Às vezes fica claro: denunciamos, confrontamos ou influenciamos os principais tomadores de decisão. Alertamos a comunidade internacional para violações ou atrocidades em massa, como o bombardeio de hospitais. Quando as políticas do governo agravam o sofrimento dos mais vulneráveis no mundo, lembramos de maneira clara suas responsabilidades. Retransmitimos as vozes de nossos pacientes para que aqueles em posições de poder nunca possam dizer: “Não sabíamos o que estava acontecendo”.

Às vezes, trata-se de chamar atenção para uma crise negligenciada, como a necessidade de tratamentos novos e acessíveis para a tuberculose – o principal assassino infeccioso do mundo. Também comemoramos a coragem dos sobreviventes da tuberculose resistente a medicamentos, que se tornaram responsáveis pela mudança em benefício de outras pessoas. Histórias de sucesso, de cura, nos encorajam a continuar tentando e inovando.

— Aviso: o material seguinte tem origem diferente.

(* ===== verification/TdbChain.v ===== *)
(** * Chains of records

    The free list and the hash chains of a tdb file, and the invariant [wf] that
    the library maintains on an image: the free list is a chain of free records;
    every hash chain is a chain of live and dead records that belong to its
    bucket, each large enough for its key, data and tailer, with no key live
    twice.  Records on no list are allowed: an operation that fails half way
    leaves such records behind.  The lemmas say what the steps of the library
    (change a record, unlink, link, free, allocate) do to the invariant and to
    the records that are stored. *)
From S2P Require Import Prelude TdbFile TdbLayout.
Import Tdb.

Implicit Types (H : gmap Z block) (A : image) (l : list Z) (b : block).

(** Membership in a list with a record in the middle. *)
Ltac elem_solve := rewrite ?elem_of_app, ?elem_of_cons in *; tauto.

(** ** Chains *)

Inductive chain H : Z → list Z → Prop :=
| chain_nil : chain H 0 []
| chain_cons p b l : p ≠ 0 → H !! p = Some b → chain H (next (b_rec b)) l → chain H p (p :: l).

Lemma chain_det H p l l' : chain H p l → chain H p l' → l = l'.
Proof.
  intros Hc. revert l'. induction Hc as [|p b l Hp Hb _ IH]; intros l' Hc'; inversion Hc'; simplify_eq; [done..|].
  f_equal. by apply IH.
Qed.

Lemma chain_app H v l1 p l2 : chain H v (l1 ++ p :: l2) → chain H p (p :: l2).
Proof.
  revert v. induction l1 as [|q l1 IH]; intros v Hc; inversion Hc; simplify_eq/=; [by econstructor|by eapply IH].
Qed.

Lemma chain_NoDup H v l : chain H v l → NoDup l.
Proof.
  induction 1 as [|p b l Hp Hb Hc IH]; [constructor|]. constructor; [|done].
  intros (l1 & l2 & ->)%list_elem_of_split. apply chain_app in Hc as Hc'.
  assert (chain H p (p :: l1 ++ p :: l2)) as Hc2 by by econstructor.
  pose proof (chain_det _ _ _ _ Hc' Hc2) as E. apply (f_equal length) in E.
  cbn in E. rewrite length_app in E. cbn in E. lia.
Qed.

Lemma chain_lookup H v l p : chain H v l → p ∈ l → p ≠ 0 ∧ ∃ b, H !! p = Some b.
Proof.
  induction 1 as [|q b l Hq Hb _ IH]; [by intros ?%not_elem_of_nil|].
  intros [->|?]%elem_of_cons; [by eauto|by apply IH].
Qed.

Lemma chain_next H v l1 p l2 b :
  chain H v (l1 ++ p :: l2) → H !! p = Some b → chain H (next (b_rec b)) l2.
Proof. intros Hc Hb. apply chain_app in Hc. inversion Hc; simplify_eq. done. Qed.

(** A chain survives every change of the records that keeps the links. *)
Lemma chain_frame H H' v l :
  (∀ q b, q ∈ l → H !! q = Some b → ∃ b', H' !! q = Some b' ∧ next (b_rec b') = next (b_rec b)) →
  chain H v l → chain H' v l.
Proof.
  intros Hf. induction 1 as [|q b l Hq Hb _ IH]; [constructor|].
  destruct (Hf q b) as (b' & Hb' & Hn); [by apply list_elem_of_here|done|].
  econstructor; [done..|]. rewrite Hn. apply IH. intros q' c Hq'. apply Hf. by apply list_elem_of_further.
Qed.

Lemma chain_insert_ne H v l p b : chain H v l → p ∉ l → chain (<[p := b]> H) v l.
Proof.
  intros Hc Hp. eapply chain_frame; [|done]. intros q c Hq Hc'. exists c.
  rewrite lookup_insert_ne; [done|]. by intros ->.
Qed.
Lemma chain_delete_ne H v l p : chain H v l → p ∉ l → chain (delete p H) v l.
Proof.
  intros Hc Hp. eapply chain_frame; [|done]. intros q c Hq Hc'. exists c.
  rewrite lookup_delete_ne; [done|]. by intros ->.
Qed.
Lemma chain_insert_next H v l p b b' :
  chain H v l → H !! p = Some b → next (b_rec b') = next (b_rec b) → chain (<[p := b']> H) v l.
Proof.
  intros Hc Hb Hn. eapply chain_frame; [|done]. intros q c Hq Hc'.
  destruct (decide (p = q)) as [<-|].
  - exists b'. simplify_eq. by rewrite lookup_insert_eq.
  - exists c. by rewrite lookup_insert_ne.
Qed.

(** Unlinking a record behind its predecessor [q]. *)
Lemma chain_unlink H v l1 q p l2 b bq b' :
  chain H v (l1 ++ q :: p :: l2) → H !! p = Some b → H !! q = Some bq →
  next (b_rec b') = next (b_rec b) → chain (<[q := b']> H) v (l1 ++ q :: l2).
Proof.
  revert v. induction l1 as [|x l1 IH]; intros v Hc Hb Hq Hn.
  - inversion Hc as [|? ? ? Hv Hbv Hc']; simplify_eq/=. econstructor; [done|by rewrite lookup_insert_eq|].
    rewrite Hn. apply (chain_next H _ [] p l2 b) in Hc' as Hc2; [|done]. apply chain_insert_ne; [done|].
    apply chain_NoDup in Hc. apply NoDup_cons in Hc as [Hni _]. by apply not_elem_of_cons in Hni as [_ ?].
  - inversion Hc as [|? bx ? Hv Hbv Hc']; simplify_eq/=.
    assert (x ≠ q).
    { apply chain_NoDup in Hc. apply NoDup_cons in Hc as [Hni _]. intros ->. apply Hni.
      apply elem_of_app. right. apply list_elem_of_here. }
    econstructor; [done|by rewrite lookup_insert_ne|]. by apply IH.
Qed.

(** A file has no more records than bytes. *)
Lemma offsets_fuel t A l :
  is_repr t A → NoDup l → (∀ p, p ∈ l → ∃ b, im_heap A !! p = Some b) → (length l < chain_fuel t)%nat.
Proof.
  intros Hir Hnd Hl. unfold chain_fuel.
  enough (length (Z.to_nat <$> l) <= length (seq 0 (length (tdb_map t))))%nat by (rewrite length_fmap, length_seq in *; lia).
  assert (∀ p, p ∈ l → 172 <= p < dsize (tdb_map t)) as Hr.
  { intros p [b Hb]%Hl. apply (repr_block _ _ _ _ (ir_repr _ _ Hir)) in Hb as (_ & ? & ? & _). unfold data_start in *.
    pose proof (b_size_pos b). lia. }
  apply NoDup_incl_length.
  - apply NoDup_ListNoDup, NoDup_fmap_2_strong; [|done]. intros x y Hx%Hr Hy%Hr. lia.
  - intros n Hn. apply list_elem_of_In, list_elem_of_fmap in Hn as (x & -> & Hx%Hr). apply in_seq. unfold dsize in *. lia.
Qed.

Lemma chain_fuel_enough t A v l : is_repr t A → chain (im_heap A) v l → (length l < chain_fuel t)%nat.
Proof.
  intros Hir Hc. eapply offsets_fuel; [done|by eapply chain_NoDup|]. intros p Hp. by eapply chain_lookup.
Qed.

(** ** The invariant *)

Definition block_key b : bytes := take (Z.to_nat (key_len (b_rec b))) (b_body b).
Definition block_data b : bytes :=
  slice (Z.to_nat (key_len (b_rec b))) (Z.to_nat (data_len (b_rec b))) (b_body b).
Definition live_of b : option (bytes * bytes) :=
  if magic (b_rec b) =? TDB_MAGIC then Some (block_key b, block_data b) else None.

Visitei recentemente o Haiti, cuja entrada em uma nova espiral de angústia econômica, protesto e violência está levando MSF a reiniciar as operações no hospital de trauma de Tabarre, na capital Porto Príncipe. O hospital está programado para abrir suas portas no fim de novembro. Também continuamos mantendo um hospital de queimados e uma enfermaria ambulatorial em Porto Príncipe. Oferecer cirurgia gratuita e que salva vidas, assim como cuidados críticos em um ambiente urbano repleto de gangues, exige que falemos localmente, no nível da comunidade, sobre a importância de permitir que ambulâncias e equipes médicas se movimentem livremente e com segurança.

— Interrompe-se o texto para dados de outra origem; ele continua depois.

(** ** [tdb_allocate] *)

(** One round of the loop: a record, or the file must grow. *)
Lemma allocate_round n t A fl ls len mult :
  good t A fl ls → tdb_read_only t = false → 4 <= len →
  (∃ p r m, allocate_again (S n) t len mult = (p, r, set_tdb_map t m) ∧ p ≠ 0
     ∧ post t (allocated A ls len p r) (set_tdb_map t m))
  ∨ ((∃ mult', allocate_again (S n) t len mult
       = (let '(ok, t) := tdb_expand true t (len + sizeof_rec) in
          if ok then allocate_again n t len mult' else (0, mk_rec 0 0 0 0 0 0, t)))
     ∧ ∀ p b, p ∈ fl → im_heap A !! p = Some b → rec_len (b_rec b) < len).
Proof.
  intros Hg Hro Hlen. cbn [allocate_again]. rewrite (read_free _ _ (good_repr _ _ _ _ _ Hg)).
  pose proof (wf_free _ _ _ _ _ (good_wf _ _ _ _ _ Hg)) as Hc.
  pose proof (chain_fuel_enough _ _ _ _ (good_repr _ _ _ _ _ Hg) Hc) as Hfu.
  destruct (search_free_best (chain_fuel t) t A fl ls [] fl (im_free A) len (mk_best 0 0 0) mult) as (best & mult' & E & Hb & Hne); [done|done|done|done|by left|].
  change FREELIST_TOP with (free_link []). fold (chain_fuel t). rewrite E.
  destruct (best_rec_ptr best =? 0) eqn:Ez; zbool; cbn [negb].
  - right. split; [by exists mult'|]. intros p b Hp Hbk. destruct (Z.lt_ge_cases (rec_len (b_rec b)) len) as [|Hge]; [done|].
    exfalso. apply Hne; [right; exists p, b; done|done].
  - left. destruct Hb as [->|(l1 & p & l2 & b & -> & -> & Hbk & Hle)]; [done|]. cbn [best_rec_ptr best_last_ptr].
    destruct (wf_free_magic _ _ _ _ _ (good_wf _ _ _ _ _ Hg) p) as (b' & Hb' & Hm); [elem_solve|]. simplify_eq.
    rewrite (rec_free_read _ _ _ _ _ (good_repr _ _ _ _ _ Hg) (chain_app _ _ _ _ _ Hc) Hbk Hm).
    by eapply allocate_ofs_ok.
Qed.

Lemma allocate_again_ok t A fl ls len mult p r t' :
  good t A fl ls → tdb_read_only t = false → 0 < tdb_page_size t → 4 <= len →
  allocate_again 2 t len mult = (p, r, t') →
  (p ≠ 0 ∧ post t (allocated A ls len p r) t')
  ∨ (p = 0 ∧ post t (λ A' _ ls', same_entries A ls A' [] ls' ∧ ls' = ls) t' ∧ (tdb_env t = [] → tdb_overflow t' = true)).
Proof.
  intros Hg Hro Hpage Hlen.
  destruct (allocate_round 1 t A fl ls len mult Hg Hro Hlen) as [(p1 & r1 & m & -> & Hp1 & Hpost)|[[mult' ->] _]].
  { intros [= <- <- <-]. by left. }
  destruct (tdb_expand true t (len + sizeof_rec)) as [ok t1] eqn:Ee.
  eapply expand_file in Ee as [[Hf1 (Hh1 & A1 & fl1 & ls1 & Hg1 & -> & He1 & Hfree)] Hok]; [|done..].
  destruct ok.
  2:{ intros [= <- <- <-]. right. split; [done|]. split; [|intros He; by destruct (Hok He)].
    split; [done|]. split; [done|]. by exists A1, fl1, ls. }
  assert (tdb_read_only t1 = false) as Hro1 by by rewrite (frame_read_only _ _ Hf1).
  destruct (allocate_round 0 t1 A1 fl1 ls len mult' Hg1 Hro1 Hlen) as [(p1 & r1 & m & -> & Hp1 & Hpost)|[_ Hno]].
  - intros [= <- <- <-]. left. split; [done|]. eapply post_mono; [done|done|done|].
    intros A2 fl2 ls2 (-> & He2 & Hx). split; [done|]. split; [|done]. intros q k d. by rewrite He2, He1.
  - destruct (Hfree eq_refl) as (q & b & Hq & Hb & Hle). specialize (Hno q b Hq Hb). lia.
Qed.

Lemma allocate_length_le size : 0 <= size → size + 4 <= allocate_length size.
Proof.
  intros Hs. unfold allocate_length. pose proof (TDB_ALIGN_le (size * 5 / 4 + 4) 4 ltac:(lia)).
  assert (size <= size * 5 / 4) by (apply Z.div_le_lower_bound; lia). lia.
Qed.

Lemma tdb_allocate_ok t A fl ls size p r t' :
  good t A fl ls → tdb_read_only t = false → 0 < tdb_page_size t → 0 <= size →
  tdb_allocate true t size = (p, r, t') →
  (p ≠ 0 ∧ post t (allocated A ls (size + 4) p r) t')
  ∨ (p = 0 ∧ post t (λ A' _ ls', same_entries A ls A' [] ls' ∧ ls' = ls) t' ∧ (tdb_env t = [] → tdb_overflow t' = true)).
Proof.
  intros Hg Hro Hpage Hs. unfold tdb_allocate. cbn [tdb_lock negb]. pose proof (allocate_length_le size Hs).
  destruct (_ <=? _).
  { intros [= <- <- <-]. right. split; [done|]. split; [|done]. split; [by split|]. split; [done|]. exists A, fl, ls.
    split; [by eapply good_frame|done]. }
  intros E. eapply allocate_again_ok in E as [[Hp Hpost]|E]; [|by right|done..|lia]. left. split; [done|].
  eapply post_mono; [done|done|done|]. intros A' fl' ls' (-> & He & H1 & H2 & H3 & b & Hb & Hr & Hle & Hm).
  split; [done|]. split; [done|]. do 3 (split; [done|]). exists b. split; [done|]. split; [done|]. split; [lia|done].
Qed.

(** ** Writing a record *)

Lemma write_at_read (o : Z) buf l :
  0 <= o → o + dsize buf <= dsize l → slice (Z.to_nat o) (length buf) (write_at o buf l) = buf.
Proof.
  intros. unfold write_at, dsize in *. rewrite (slice_app_skip _ _ _ _ 0) by (rewrite length_take; lia).
  by apply slice_app_first.
Qed.
Lemma write_at_take (o : Z) buf l n :
  (n <= Z.to_nat o)%nat → o <= dsize l → take n (write_at o buf l) = take n l.
Proof.
  intros. unfold write_at, dsize in *. rewrite take_app_le by (rewrite length_take; lia).
  rewrite take_take. f_equal. lia.
Qed.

Às vezes somos criticados por sermos políticos demais. Afinal, nossa carta afirma com orgulho que MSF observa neutralidade e imparcialidade em nome da ética médica universal e do direito à assistência humanitária. No entanto, acreditamos que os princípios de neutralidade e imparcialidade não exigem que permaneçamos calados diante de abusos. Nossa decisão de falar é sempre guiada pela missão de MSF de aliviar o sofrimento, proteger a vida e a saúde e garantir o respeito por todos os seres humanos e o reconhecimento de nossa humanidade compartilhada.

Esse compromisso de comunicar nos aproxima de nossos pacientes e das comunidades que atendemos.